What you need to do
When you reach the line with "that truncates towards" in the data below, begin printing lines exactly, and stop once the line with "INT32_MIN ∧ b = -1) →" has been printed.

(Collected data entries)
• • • •
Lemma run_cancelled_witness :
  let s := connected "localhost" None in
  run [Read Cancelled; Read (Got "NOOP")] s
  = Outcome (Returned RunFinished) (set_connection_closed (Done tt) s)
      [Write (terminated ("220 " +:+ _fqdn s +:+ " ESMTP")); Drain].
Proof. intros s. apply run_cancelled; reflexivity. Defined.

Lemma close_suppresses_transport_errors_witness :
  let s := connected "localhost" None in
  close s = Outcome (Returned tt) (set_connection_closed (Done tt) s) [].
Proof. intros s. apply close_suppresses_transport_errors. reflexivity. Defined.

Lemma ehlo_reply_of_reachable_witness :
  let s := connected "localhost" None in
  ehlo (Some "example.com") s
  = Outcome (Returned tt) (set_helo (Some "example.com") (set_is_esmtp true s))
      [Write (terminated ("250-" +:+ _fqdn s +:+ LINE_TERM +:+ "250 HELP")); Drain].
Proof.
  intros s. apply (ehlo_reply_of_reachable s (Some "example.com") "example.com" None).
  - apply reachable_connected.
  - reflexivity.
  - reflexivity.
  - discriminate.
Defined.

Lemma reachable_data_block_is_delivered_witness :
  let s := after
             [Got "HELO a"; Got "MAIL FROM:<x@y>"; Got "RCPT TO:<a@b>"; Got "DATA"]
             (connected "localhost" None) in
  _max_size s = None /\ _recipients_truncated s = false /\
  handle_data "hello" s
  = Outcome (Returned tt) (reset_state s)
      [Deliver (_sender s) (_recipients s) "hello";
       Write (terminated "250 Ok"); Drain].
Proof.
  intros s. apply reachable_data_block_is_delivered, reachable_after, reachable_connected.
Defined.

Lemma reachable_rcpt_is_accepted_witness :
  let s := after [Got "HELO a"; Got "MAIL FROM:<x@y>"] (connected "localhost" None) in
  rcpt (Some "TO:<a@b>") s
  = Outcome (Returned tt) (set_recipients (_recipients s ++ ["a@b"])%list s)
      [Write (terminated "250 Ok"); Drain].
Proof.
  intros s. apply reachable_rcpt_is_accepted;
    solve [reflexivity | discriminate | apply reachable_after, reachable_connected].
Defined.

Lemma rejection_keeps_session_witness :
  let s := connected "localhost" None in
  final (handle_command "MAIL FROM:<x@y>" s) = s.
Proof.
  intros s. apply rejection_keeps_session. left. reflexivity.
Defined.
• • • •
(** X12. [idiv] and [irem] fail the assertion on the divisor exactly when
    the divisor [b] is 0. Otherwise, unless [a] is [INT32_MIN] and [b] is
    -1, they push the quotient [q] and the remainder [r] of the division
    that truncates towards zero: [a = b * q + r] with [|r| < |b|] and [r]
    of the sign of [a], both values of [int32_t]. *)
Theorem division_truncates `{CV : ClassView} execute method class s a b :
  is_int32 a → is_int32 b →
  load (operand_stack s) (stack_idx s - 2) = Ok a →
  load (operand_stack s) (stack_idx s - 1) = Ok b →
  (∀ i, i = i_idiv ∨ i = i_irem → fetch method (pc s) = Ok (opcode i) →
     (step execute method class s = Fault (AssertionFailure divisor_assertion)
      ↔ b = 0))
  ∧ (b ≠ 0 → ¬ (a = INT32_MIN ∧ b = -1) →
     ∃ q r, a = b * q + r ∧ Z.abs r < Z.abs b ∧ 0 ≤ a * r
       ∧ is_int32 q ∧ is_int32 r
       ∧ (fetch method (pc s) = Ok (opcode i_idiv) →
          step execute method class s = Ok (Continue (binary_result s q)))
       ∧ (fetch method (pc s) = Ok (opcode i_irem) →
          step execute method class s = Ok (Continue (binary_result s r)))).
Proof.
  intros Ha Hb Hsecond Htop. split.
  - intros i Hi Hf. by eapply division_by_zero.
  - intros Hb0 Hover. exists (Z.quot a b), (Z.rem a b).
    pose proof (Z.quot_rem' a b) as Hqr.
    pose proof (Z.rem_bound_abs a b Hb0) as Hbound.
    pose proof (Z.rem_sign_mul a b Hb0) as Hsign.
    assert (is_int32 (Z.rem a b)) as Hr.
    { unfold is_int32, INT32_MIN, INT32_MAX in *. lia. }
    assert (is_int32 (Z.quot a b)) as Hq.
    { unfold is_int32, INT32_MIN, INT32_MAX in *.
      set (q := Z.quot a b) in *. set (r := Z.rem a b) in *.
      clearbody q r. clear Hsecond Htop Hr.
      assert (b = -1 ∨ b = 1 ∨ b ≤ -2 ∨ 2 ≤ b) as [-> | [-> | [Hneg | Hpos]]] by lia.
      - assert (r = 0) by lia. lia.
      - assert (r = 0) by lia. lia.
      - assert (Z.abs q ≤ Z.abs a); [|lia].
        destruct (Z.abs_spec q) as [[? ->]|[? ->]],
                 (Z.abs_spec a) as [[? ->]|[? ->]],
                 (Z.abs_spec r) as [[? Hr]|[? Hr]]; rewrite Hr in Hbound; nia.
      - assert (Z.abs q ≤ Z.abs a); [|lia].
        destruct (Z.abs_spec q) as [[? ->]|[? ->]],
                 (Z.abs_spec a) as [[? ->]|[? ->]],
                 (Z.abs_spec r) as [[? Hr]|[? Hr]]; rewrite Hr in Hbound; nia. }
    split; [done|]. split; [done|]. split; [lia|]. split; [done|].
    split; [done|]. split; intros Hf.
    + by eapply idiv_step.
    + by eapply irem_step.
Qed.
• • • •
Result of the exercise
    that truncates towards zero: [a = b * q + r] with [|r| < |b|] and [r]
    of the sign of [a], both values of [int32_t]. *)
Theorem division_truncates `{CV : ClassView} execute method class s a b :
  is_int32 a → is_int32 b →
  load (operand_stack s) (stack_idx s - 2) = Ok a →
  load (operand_stack s) (stack_idx s - 1) = Ok b →
  (∀ i, i = i_idiv ∨ i = i_irem → fetch method (pc s) = Ok (opcode i) →
     (step execute method class s = Fault (AssertionFailure divisor_assertion)
      ↔ b = 0))
  ∧ (b ≠ 0 → ¬ (a = INT32_MIN ∧ b = -1) →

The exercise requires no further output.